Reverse T3 – This is within reference but high.  I have read that the (FT3/RT3*100) ratio should be above 1.0, mine is 0.91, slightly indicating excess RT3.  A solution to this could be replacing some desiccated thyroid with synthetic T3.

Renin – Way above reference.  This was measured upright, at noon, after 24 hours of stopping salt supplementation, with plenty of hydration.  Renin regulates the release of aldosterone.  This indicates that my pituitary function is more than sufficient.

Aldosterone – Way above reference.  This renin/aldosterone result is a bit confusing to me.  I think it indicates that my adrenal function is more than sufficient, and/or that my adrenal supplementation is excessive.  Maybe instead it’s a result of my diet, or my test preparations like 12-hour fasting?  Also, I’ve read that high results here can be due to exercise (again, my workout), and due to adrenal supplementation.

Protein, Total – Perfect.

Albumin – Good.  High level indicates against liver disease, inflammation, bad digestion, and malnutrition.

Bilirubin, Total – Above reference.  This could indicate liver disease.  However, it could also be a result of hormone medication, or of stopping adrenal supplementation prior to the test.

Bilirubin, Direct – Good.

Alkaline Phosphatase – Good, down from last year.  This indicates against liver disease.

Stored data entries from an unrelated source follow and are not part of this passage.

(** * Maastricht cafe list: a shallow embedding of [main.py] and [forms.py]

    The Flask handlers of [main.py] are embedded as functions in a small
    state-and-exception monad over the three SQLAlchemy tables; the WTForms
    classes of [forms.py] are embedded as ordered field tables that are bound
    to the submitted form data and looked up by attribute name, as Python
    does.  The second half of the file states and proves the properties of
    the authorization decorators, of form validation and of the handlers. *)

From Stdlib Require Import ZArith String Ascii.
From stdpp Require Import base option list gmap strings fin_maps.

Local Open Scope string_scope.
Local Open Scope Z_scope.
Local Open Scope list_scope.

(** ** Python values and exceptions *)

(** The values a WTForms field or a table column holds. *)
Inductive pydata :=
| PyNone
| PyStr (s : string)
| PyInt (n : Z)
| PyBool (b : bool).

(** Python truthiness: [None], [""], [0] and [False] are falsy. *)
Definition truthy (d : pydata) : bool :=
  match d with
  | PyNone => false
  | PyStr s => negb (String.eqb s "")
  | PyInt n => negb (n =? 0)
  | PyBool b => b
  end.

(** [a or b] on values. *)
Definition py_or (a b : pydata) : pydata := if truthy a then a else b.

(** The exceptions the handlers can let escape. *)
Inductive exn :=
| AttributeError (obj attr : string)
| IntegrityError (detail : string)
| SMTPException (detail : string)
| OSError (detail : string).

(** Characters are code points below 256; these are the ones Python's
    [str.strip()] and [int()] treat as white space. *)
Definition is_space (c : ascii) : bool :=
  let n := Z.of_N (N_of_ascii c) in
  ((9 <=? n) && (n <=? 13)) || ((28 <=? n) && (n <=? 32))
  || (n =? 133) || (n =? 160).

Fixpoint lstrip (s : string) : string :=
  match s with
  | String c r => if is_space c then lstrip r else s
  | EmptyString => EmptyString
  end.

Fixpoint rstrip (s : string) : string :=
  match s with
  | String c r =>
      let r' := rstrip r in
      if is_space c && String.eqb r' "" then "" else String c r'
  | EmptyString => EmptyString
  end.

(** [s.strip()] *)
Definition strip (s : string) : string := rstrip (lstrip s).

Definition digit_of (c : ascii) : option Z :=
  let n := Z.of_N (N_of_ascii c) in
  if (48 <=? n) && (n <=? 57) then Some (n - 48) else None.

(** Decimal digits with single underscores allowed between digits;
    [acc] is the value read so far, [after_digit] tells whether the previous
    character was a digit. *)
Fixpoint py_digits (s : string) (acc : Z) (after_digit : bool) : option Z :=
  match s with
  | EmptyString => if after_digit then Some acc else None
  | String c r =>
      match digit_of c with
      | Some d => py_digits r (10 * acc + d) true
      | None =>
          if Ascii.eqb c "_"%char && after_digit then py_digits r acc false
          else None
      end
  end.

(** [int(s)] for a [str] argument: [None] stands for [ValueError]. *)
Definition py_int (s : string) : option Z :=
  match strip s with
  | String "-"%char r => Z.opp <$> py_digits r 0 false
  | String "+"%char r => py_digits r 0 false
  | t => py_digits t 0 false
  end.

(** ** The tables of [main.py] *)

Module Cafe.
(** A row of [cafelist]; the primary key [id] is the key of the table. *)
Record t := mk {
  contributor_id : option Z;
  contributor_name : pydata;
  name : pydata;
  summary : pydata;
  date : pydata;
  body : pydata;
  img_url : pydata;
  rating : pydata }.
End Cafe.

Module User.
(** A row of [users]. *)
Record t := mk {
  email : pydata;
  password : pydata;
  name : pydata }.
End User.

Module Comment.
(** A row of [comments]. *)
Record t := mk {
  text : pydata;
  author_id : option Z;
  cafe_id : option Z }.
End Comment.

(** The database: one finite map per table, keyed by primary key. *)
Record DB := mkDB {
  cafelist : gmap Z Cafe.t;
  users : gmap Z User.t;
  comments : gmap Z Comment.t }.

(** What flask_login's [current_user] resolves to: the row [load_user] found
    for the identifier in the session, or the [AnonymousUserMixin] object. *)
Inductive current_user_t :=
| AnonymousUserMixin
| LoggedIn (id : Z) (u : User.t).

(** A sent mail: sender, recipient, message. *)
Record mail := mkMail {
  from_addr : pydata;
  to_addrs : pydata;
  msg : string }.

(** State threaded through a request: the committed database, the flashed
    messages and the mails handed to the relay. *)
Record state := mkState {
  db : DB;
  flashes : list string;
  outbox : list mail }.

(** ** Responses and the handler monad *)

(** Keyword arguments handed to a template. *)
Inductive tval :=
| TBool (b : bool)
| TUser (u : current_user_t)
| TFields (f : list (string * pydata))
| TCafe (id : Z) (c : Cafe.t).

Inductive response :=
| Render (template : string) (kwargs : list (string * tval))
| Redirect (endpoint : string) (args : list (string * Z)).

(** A computation returns, aborts with an HTTP status ([abort(403)],
    [get_or_404]) or raises a Python exception. *)
Inductive outcome (A : Type) :=
| Ok (a : A)
| Abort (status : Z)
| Raise (e : exn).
Arguments Ok {A} a.
Arguments Abort {A} status.
Arguments Raise {A} e.

Definition M (A : Type) : Type := state -> outcome A * state.

#[global] Instance M_ret : MRet M := fun A a s => (Ok a, s).

#[global] Instance M_bind : MBind M := fun A B k m s =>
  match m s with
  | (Ok a, s') => k a s'
  | (Abort c, s') => (Abort c, s')
  | (Raise e, s') => (Raise e, s')
  end.

Definition abort {A} (status : Z) : M A := fun s => (Abort status, s).
Definition raise {A} (e : exn) : M A := fun s => (Raise e, s).
Definition get_db : M DB := fun s => (Ok (db s), s).
Definition put_db (d : DB) : M unit :=
  fun s => (Ok tt, mkState d (flashes s) (outbox s)).
Definition flash (m : string) : M unit :=
  fun s => (Ok tt, mkState (db s) (flashes s ++ [m]) (outbox s)).

(** The status line Flask answers with: an uncaught exception is a 500. *)
Definition http_status (r : outcome response) : Z :=
  match r with
  | Ok (Render _ _) => 200
  | Ok (Redirect _ _) => 302
  | Abort c => c
  | Raise _ => 500
  end.

(** ** The outside world of a request *)

(** An SMTP session as [send_email] drives it: each step answers [None] when
    it completes and [Some e] when it raises [e].  [quit] is the QUIT sent by
    [SMTP.__exit__], which swallows a dropped connection and lets any other
    failure escape. *)
Record smtp_server := mkSMTP {
  connect : string -> option exn;
  starttls : option exn;
  login : pydata -> pydata -> option exn;
  sendmail : pydata -> pydata -> string -> option exn;
  quit : option exn }.

(** What the process reads from outside the repository: the regular
    expression and host check of [wtforms.validators.URL], the two mail
    settings of [os.environ], the mail relay, and today's date as
    [date.today().strftime("%B %d, %Y")] prints it. *)
Record environ := mkEnviron {
  URL_matches : string -> bool;
  MAIL_ADDRESS : pydata;
  MAIL_APP_PW : pydata;
  smtp : smtp_server;
  today : string }.

Inductive http_method := GET | POST.

(** A request: its method, the submitted form as an ordered multi-dict, and
    whether Flask-WTF accepts its CSRF token. *)
Record request := mkRequest {
  method : http_method;
  form : list (string * string);
  csrf_valid : bool }.

(** [formdata.getlist(name)[0]], when the list is not empty. *)
Fixpoint getfirst (formdata : list (string * string)) (key : string)
  : option string :=
  match formdata with
  | [] => None
  | (k, v) :: rest => if String.eqb k key then Some v else getfirst rest key
  end.

(** ** WTForms: fields, validators, binding and validation *)

Inductive field_type :=
| StringField
| IntegerField
| CKEditorField
| PasswordField
| SubmitField
| CSRFTokenField.

Inductive validator :=
| DataRequired
| URL
| NumberRange (min max : Z) (message : string).

(** A field as declared in a form class. *)
Record unbound_field := Field {
  ftype : field_type;
  label : string;
  validators : list validator }.
(** * oldcitylaundry: the page script [assets/js/main.js]

    A shallow embedding of the page script and the properties of its
    handlers.  The script only talks to the browser, so the development
    has two layers:

    - a small model of the host (the page's elements, their class lists,
      markup, registered listeners and the event being dispatched), and
    - the script's functions, written one to one against that model in a
      state-and-exception monad.

    Conventions of the host model:
    - pixel quantities ([scrollY], [offsetTop], [offsetHeight]) are
      integers;
    - the answer of a selector query and the geometry of an element are
      given by the page and are not changed by the class markers the
      script toggles;
    - a query with a string that is not a selector throws a
      [SyntaxError]; the selectors built from identifiers, [#id],
      [.class] and the descendant and child combinators are recognised
      here, and the page says which other strings its host accepts; the
      empty string, and a string that starts with a [#] not followed by
      the start of an identifier, are selectors on no host;
    - the strings the script trims are its own ASCII literals and URL
      fragments, which are percent-encoded ASCII, so [trim] is given on
      the ASCII white space;
    - a class list is a finite set of tokens;
    - [innerHTML] is kept as the markup text that was assigned; the
      browser's getter serialises the parsed children again, which can
      change the text (the quotes around attribute values) but not the
      elements read from it, and the properties here are about those
      elements;
    - an event dispatched at an element stands for any event whose path
      reaches the listeners of that element;
    - the widget libraries (Isotope, Swiper, GLightbox) are outside the
      script: a call into them is recorded, and the page says whether it
      throws. *)

From Stdlib Require Import ZArith Ascii String List Bool Lia DecimalString DecimalNat.
From stdpp Require Import base decidable option list strings gmap.
(** *** locateDLLFromFilesystem *)

(* for root, _dirs, files in os.walk(path): if name in files: return ... *)
Fixpoint locateDLLFromFilesystem_walk (name : text)
    (entries : list (text * list text * list text)) : option text :=
  match entries with
  | [] => None
  | (root, _dirs, fs) :: rest =>
      if bool_decide (name ∈ fs) then Some (os_path_join h root name)
      else locateDLLFromFilesystem_walk name rest
  end.

Fixpoint locateDLLFromFilesystem (name : text) (paths : list text) : option text :=
  match paths with
  | [] => None
  | path :: rest =>
      match locateDLLFromFilesystem_walk name (os_walk h path) with
      | Some found => Some found
      | None => locateDLLFromFilesystem name rest
      end
  end.

(** *** locateDLL *)

Definition _ldconfig_usage : text :=
  t "The 'ldconfig' is used to analyse dependencies on ELF using systems and required to be found.".

(** The body of the loop over the rows of [ldconfig -p], in two steps: the
  two columns of the row, then the update of the map. *)
Definition locateDLL_columns (line : bytes) : Result (text * text) :=
  (* assert line.count(b"=>") == 1, line *)
  if negb (bool_decide (Py.count line (b "=>") = 1%nat))
  then Raise (AssertionError line)
  else
    (* left, right = line.strip().split(b" => ") *)
    match Py.split (Py.strip line) (b " => ") with
    | [left_; right_] =>
        (* assert b" (" in left, line *)
        if negb (Py.contains left_ (b " (")) then Raise (AssertionError line)
        else
          (* left = left[: left.rfind(b" (")] *)
          let left_ := Py.slice left_ 0 (Py.rfind left_ (b " (")) in
          (* if python_version >= 0x300: decode both columns *)
          left_ ← (if py3 then decode (getfilesystemencoding h) left_
                   else Ok (as_native left_));
          right_ ← (if py3 then decode (getfilesystemencoding h) right_
                    else Ok (as_native right_));
          Ok (left_, right_)
    | _ => Raise ValueError
    end.

(* if left not in dll_map: dll_map[left] = right *)
Definition locateDLL_update (dll_map : gmap text text) (row : text * text)
  : gmap text text :=
  match dll_map !! row.1 with
  | None => <[row.1 := row.2]> dll_map
  | Some _ => dll_map
  end.

Definition locateDLL_row (dll_map : gmap text text) (line : bytes)
  : Result (gmap text text) :=
  row ← locateDLL_columns line;
  Ok (locateDLL_update dll_map row).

AST – Above reference and higher than last year.  This could indicate liver disease, but this test is affected by echinacea, which is included, unfortunately, in the Isocort I’m supplementing.    It can also be affected by exercise (again, my workout).  I don’t trust this result.

ALT – Normal and down from last year.

A few disconnected things not in the test – A pupil dilation test indicates a problem.  My blood pressure is typically low, averaging 100/68.  My ferritin test result is high.  My body temperature averages 97.7 now, and I often feel cold.  My weight is 148 pounds.  I don’t crave salt.  I supplement salt, iodine, selenium, magnesium, a B-complex, and a multivitamin.

Questions

  • What is the meaning of high renin combined with high aldosterone?

Future

  • Reduce adrenal and salt supplementation.  Replace Isocort with something more pure.
  • Increase thyroid medication back above 1 grain, and look into a synthetic T3 prescription.
  • Re-test renin and aldosterone without a recent workout and with less adrenal supplementation.
  • Re-test liver without echinacea and without a recent workout.  Get a more complete test, if possible.
  • Continue supplementing selenium, B complex, iodine, and multi, in order to help T3 conversion.